Grappling
So I'm doing Brazilian jiu-jitsu now. Which makes me like many men of my age (36) having a mid-life crisis. I kept losing my temper at amateur soccer matches. Getting yellow cards. Yelling at the ref. Getting into handbags with other players. Ego, I suppose.
I chose jiu jitsu as an alternative with the hope that I could enter into ego-free. I played soccer my whole life and at the collegiate level, but my identity was too bound up with the sport anytime I stepped on the pitch. If I failed or underperformed, it cut deep. And I couldn't play just "for the fun of it." Any athlete knows that if you're competitive at a particular thing, you can't just turn that off.
So I started doing jiu jitsu instead. I had always had an interest. I thought the gis were cool, frankly. I've always wanted to do a combat sport, and I didn't want to get bonked in the head with boxing, so jiu jitsu felt like the most obvious choice.
I've been doing it for roughly a year now. I suck, but it's liberating. It's liberating being a beginner, being the least skilled guy in the room but owning it. It's been awkward, for sure, but I'm proud of myself for doing it.
It's a reminder of the power of showing up to do something, week after week, even when you quite literally get your ass kicked each time. But the thing is, BJJ is fun. Other areas of life are not as inherently fun (for me), so the same grit is harder to come by.
I think a part of me wanted to become this cauliflower-eared tough guy, but as soon as you actually start a martial art it really puts a lot of the combat sports stereotypes to bed. People (at least at my particular jiu jitsu gym) are some of the nicest, most supportive people I encounter. Yes, this is within the context of the gym, and these people could be less kind in other venues, but niceness and genuineness is hard to come by these days.

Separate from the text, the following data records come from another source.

(* ===== verification/PageProof.v ===== *)
(** * The page cache is coherent

    Reads through the cache see the last write of every page, whatever the background
    thread has written to disk and whatever references are still held; a page leaves the
    cache when its last reference goes. *)

From S2P Require Import Prelude Bytes Layout PageCache.

Module PageProof.
Import PageCache.
Open Scope Z_scope.

(** ** References *)

Definition cnt (k : Z) (refs : list Z) : Z := Z.of_nat (length (filter (λ x, x = k) refs)).

Lemma cnt_cons k x refs : cnt k (x :: refs) = cnt k refs + (if decide (x = k) then 1 else 0).
Proof. unfold cnt. rewrite filter_cons. destruct (decide (x = k)); simpl; lia. Qed.

#[global] Instance cnt_perm k : Proper ((≡ₚ) ==> (=)) (cnt k).
Proof. intros l l' H. unfold cnt. by rewrite H. Qed.

Lemma cnt_bound k refs : 0 <= cnt k refs <= Z.of_nat (length refs).
Proof. unfold cnt. pose proof (length_filter (λ x, x = k) refs). lia. Qed.

Lemma cnt_in k refs : k ∈ refs → 0 < cnt k refs.
Proof.
  induction refs as [|x refs IH]; [set_solver|]. rewrite elem_of_cons, cnt_cons. pose proof (cnt_bound k refs).
  intros [->|Hin]; [rewrite decide_True by done; lia|]. specialize (IH Hin). destruct (decide (x = k)); lia.
Qed.

(** Every page of the cache has the contents [view] and as many references as [refs]. *)
Definition coherent (c : gmap Z PageCacheItem) (view : Z → list Z) (refs : list Z) : Prop :=
  ∀ k, match c !! k with
       | Some it => buf it = view k ∧ ref_cnt it = cnt k refs ∧ 0 < cnt k refs
       | None => cnt k refs = 0
       end.

#[global] Instance coherent_perm c view : Proper ((≡ₚ) ==> iff) (coherent c view).
Proof. intros l l' H. unfold coherent. split; intros Hc k; specialize (Hc k); destruct (c !! k); by rewrite ?H in *. Qed.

I've had a job in academia that I think I'm leaving, for a host of reasons. Of all of those reasons, one that really struck me was how unkind, cold, and aloof my fellow faculty were. Maybe it was my specific rung on the hierarchy as a non-tenure track teacher that contributed to this, but even (and perhaps especially) amongst this milieu things felt odd. Passive aggressive, political, and just plain bad faith. And the backstabbing and politicking didn't even make sense really to me, because what the fuck are these people gunning for? To be a dean? For tenure? For me, the ends of academia did not at all justify the means I saw those around me employ to get there. So yes, I feel a bit naive in that the sense that of fucking course academia is a soulless capitalist entity, but some part of me actually bought into the social justice horseshit advertised by the department in their literature. I don't know what I thought I would do. Radicalize the students? But really I think I just didn't expect the lived, day-to-day experience of a job in academia to be such a fucking downer.
All of that is to say. I'm starting something new. Need to find a new job. Getting married soon. Have a kid already. Still feel like I'm fucking Vincent Adultman half the time.